Saved entries

★ ★ ★ ★

(* ===== verification/Platform.v ===== *)
(** * What the engine takes from outside the repository

    Functions of the Rust standard library that print or fold Unicode, the
    [regex] crate and the JSON printer are parameters of the model: every
    definition that uses one takes a [Platform], and every theorem holds for all
    of them. *)

From Stdlib Require Import Ascii String.
From S2P Require Import Prelude RustStr F64 Json.

Class Platform := {
  (** [f64]'s [Display]. *)
  f64_display : f64 -> string;
  (** [f64]'s [Debug]. *)
  f64_debug : f64 -> string;
  (** [str]'s [Debug]: the quoted, escaped text. *)
  str_debug : string -> string;
  (** [str::to_lowercase], by the Unicode tables. *)
  str_to_lowercase : string -> string;
  (** [Regex::new(pattern)]: the matcher, or the error's text. *)
  regex_new : string -> result (string -> bool) string;
  (** [serde_json::to_string(v).unwrap_or_default()]. *)
  json_to_string : json -> string;
  (** The [u64] [DefaultHasher] finishes with on a [String]. *)
  default_hash : string -> N;
}.

(** [{:?}] of a slice of strings. *)
Definition debug_str_list `{Platform} (l : list string) : string :=
  "[" +:+ String.concat ", " (map str_debug l) +:+ "]".

(** [{:016x}] of a [u64]: sixteen lower-case hexadecimal digits. *)
Definition hex_digit (n : N) : ascii :=
  if (n <? 10)%N then ascii_of_N (48 + n) else ascii_of_N (87 + n).

Fixpoint hex_digits (count : nat) (n : N) : string :=
  match count with
  | O => ""
  | S c => hex_digits c (n / 16)%N +:+ String (hex_digit (n mod 16)%N) ""
  end.

Definition hex016 (n : N) : string := hex_digits 16 n.

Lemma string_app_length s t : String.length (s +:+ t) = String.length s + String.length t.
Proof. induction s as [|a s IH]; [done|]. rewrite string_app_cons. simpl. by rewrite IH. Qed.

Lemma hex_digits_length c n : String.length (hex_digits c n) = c.
Proof.
  revert n. induction c as [|c IH]; intros n; [done|].
  cbn [hex_digits]. rewrite string_app_length, IH. simpl. lia.
Qed.

(** A platform to run examples on: lower-casing and quoting restricted to ASCII,
    a [regex] that knows literal patterns only. *)
Definition ascii_platform : Platform := {|
  f64_display := fun _ => "1";
  f64_debug := fun _ => "1.0";
  str_debug := fun s => String (ascii_of_N 34) (s +:+ String (ascii_of_N 34) "");
  str_to_lowercase := to_ascii_lowercase;
  regex_new := fun pattern =>
    if contains_char "(" pattern then Err "unclosed group" else Ok (String.eqb pattern);
  json_to_string := fun v =>
    match v with JString s => s | JBool b => show_bool b | _ => "null" end;
  default_hash := fun s => N.of_nat (String.length s);
|}.
(* ===== verification/Rules.v ===== *)
(** * Predicates ([ppe-apl-core/src/rules.rs], first half)

    The predicate language: comparison operators, literals, conditions and
    compound expressions. *)

From Stdlib Require Import Ascii String.
From S2P Require Import Prelude RustStr F64.

Inductive CompareOp : Type := OpEq | OpNotEq | OpGt | OpGtEq | OpLt | OpLtEq | OpContains.

Inductive Literal : Type :=
| LBool (b : bool)
| LInt (i : Z)
| LFloat (f : f64)
| LString (s : string).

Inductive Condition : Type :=
| Comparison (key : string) (op : CompareOp) (value : Literal)
| IsTrue (key : string)
| IsFalse (key : string)
| CExists (key : string)
| InSet (value_key set_key : string) (negate : bool).

Unset Elimination Schemes.
Inductive Expression : Type :=
| ECondition (c : Condition)
| EAnd (parts : list Expression)
| EOr (parts : list Expression)
| ENot (inner : Expression)
| EAlways.
Set Elimination Schemes.

Definition Expression_ind (P : Expression -> Prop)
    (Hcond : forall c, P (ECondition c))
    (Hand : forall parts, Forall P parts -> P (EAnd parts))
    (Hor : forall parts, Forall P parts -> P (EOr parts))
    (Hnot : forall e, P e -> P (ENot e)) (Halways : P EAlways) : forall e, P e :=
  fix F (e : Expression) : P e :=
    let G := fix G (l : list Expression) : Forall P l :=
      match l with
      | [] => Forall_nil_2 P
      | x :: l' => Forall_cons_2 P x l' (F x) (G l')
      end in
    match e with
    | ECondition c => Hcond c
    | EAnd parts => Hand parts (G parts)
    | EOr parts => Hor parts (G parts)
    | ENot e' => Hnot e' (F e')
    | EAlways => Halways
    end.

#[global] Instance CompareOp_eq_dec : EqDecision CompareOp.
Proof. solve_decision. Defined.
#[global] Instance Literal_eq_dec : EqDecision Literal.
Proof. solve_decision. Defined.
#[global] Instance Condition_eq_dec : EqDecision Condition.
Proof. solve_decision. Defined.

(** ** Pipe chains ([ppe-apl-core/src/pipeline.rs])

    The stages of a field pipeline and the taints it emits. *)

Inductive TypeCheck : Type := TStr | TInt | TBool | TFloat | TEmail | TUrl | TUuid.

Inductive TaintScope : Type := ScopeSession | ScopeMessage.

Inductive ScanKind : Type := PiiRedact | PiiDetect | InjectionScan.

Inductive Stage : Type :=
| StType (tc : TypeCheck)
| StRegex (pattern : string)
| StValidate (name : string)
| StLength (min max : option Z)
| StRange (min max : option Z)
| StEnum (values : list string)
| StMask (keep_last : Z)
| StRedact (condition : option Expression)
| StOmit
| StHash
| StTaint (label : string) (scopes : list TaintScope)
| StPlugin (name : string)
| StScan (kind : ScanKind).

Record Pipeline : Type := mkPipeline { stages : list Stage }.

Definition Pipeline_new : Pipeline := mkPipeline [].
Definition Pipeline_push (p : Pipeline) (s : Stage) : Pipeline := mkPipeline (stages p ++ [s]).
Definition Pipeline_is_empty (p : Pipeline) : bool :=
  match stages p with [] => true | _ => false end.

Record FieldRule : Type := mkFieldRule {
  fr_field : string;
  fr_pipeline : Pipeline;
  fr_source : string;
}.

Record TaintEvent : Type := mkTaint {
  taint_label : string;
  taint_scopes : list TaintScope;
}.
(** The rule evaluator is fail-closed and first-deny-wins: it allows
    exactly when every rule passes, and otherwise the denial comes from the first
    rule that does not, whether that rule denied or could not be evaluated. *)
Theorem evaluate_rules_correct rules bag :
  (evaluate_rules rules bag = Allow <-> Forall (rule_passes bag) rules)
  /\ (forall reason source, evaluate_rules rules bag = Deny reason source ->
      exists before r after, rules = before ++ r :: after
        /\ Forall (rule_passes bag) before /\ ~ rule_passes bag r
        /\ denied_by bag r reason source).
Proof.
  induction rules as [|r rules [IHa IHd]]; [by split|]. rewrite Forall_cons.
  destruct (evaluate_rules_cons r rules bag) as [[Hp ->]|[Hn (reason & src & -> & Hd)]].
  - rewrite IHa. split; [naive_solver|]. intros reason source E.
    apply IHd in E as (b & r' & a & -> & Hb & E). exists (r :: b), r', a.
    split; [done|]. split; [by constructor|done].
  - split; [naive_solver|]. intros ? ? [= <- <-]. by exists [], r, rules.
Qed.
End Rules.

(** ** Phase sets *)

Definition phase_is_declared (r : CompiledRoute) (p : Phase) : bool :=
  match p with
  | PhArgs => negb (is_nil (rt_args r))
  | PhPreInvocation => negb (is_nil (pre_invocation r))
  | PhResult => negb (is_nil (rt_result r))
  | PhPostInvocation => negb (is_nil (post_invocation r))
  end.

#[global] Instance Phase_eq_dec : EqDecision Phase.
Proof. solve_decision. Defined.

Lemma PhaseSet_insert_contains s p q :
  PhaseSet_contains (PhaseSet_insert s p) q = PhaseSet_contains s q || bool_decide (p = q).
Proof.
  unfold PhaseSet_contains, PhaseSet_insert. rewrite Z.land_lor_distr_l.
  replace (Z.land (phase_bit p) (phase_bit q)) with (if bool_decide (p = q) then phase_bit p else 0%Z)
    by (by destruct p, q).
  case_bool_decide; [|by rewrite Z.lor_0_r, orb_false_r].
  rewrite orb_true_r. apply negb_true_iff, Z.eqb_neq. rewrite Z.lor_eq_0_iff.
  destruct p; naive_solver.
Qed.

★ ★ ★ ★

- Goal of the exercise:
Quote the data above verbatim from its first line to the line that includes "[regex] crate and", with both boundary lines retained.

- Worked solution:
(* ===== verification/Platform.v ===== *)
(** * What the engine takes from outside the repository

    Functions of the Rust standard library that print or fold Unicode, the
    [regex] crate and the JSON printer are parameters of the model: every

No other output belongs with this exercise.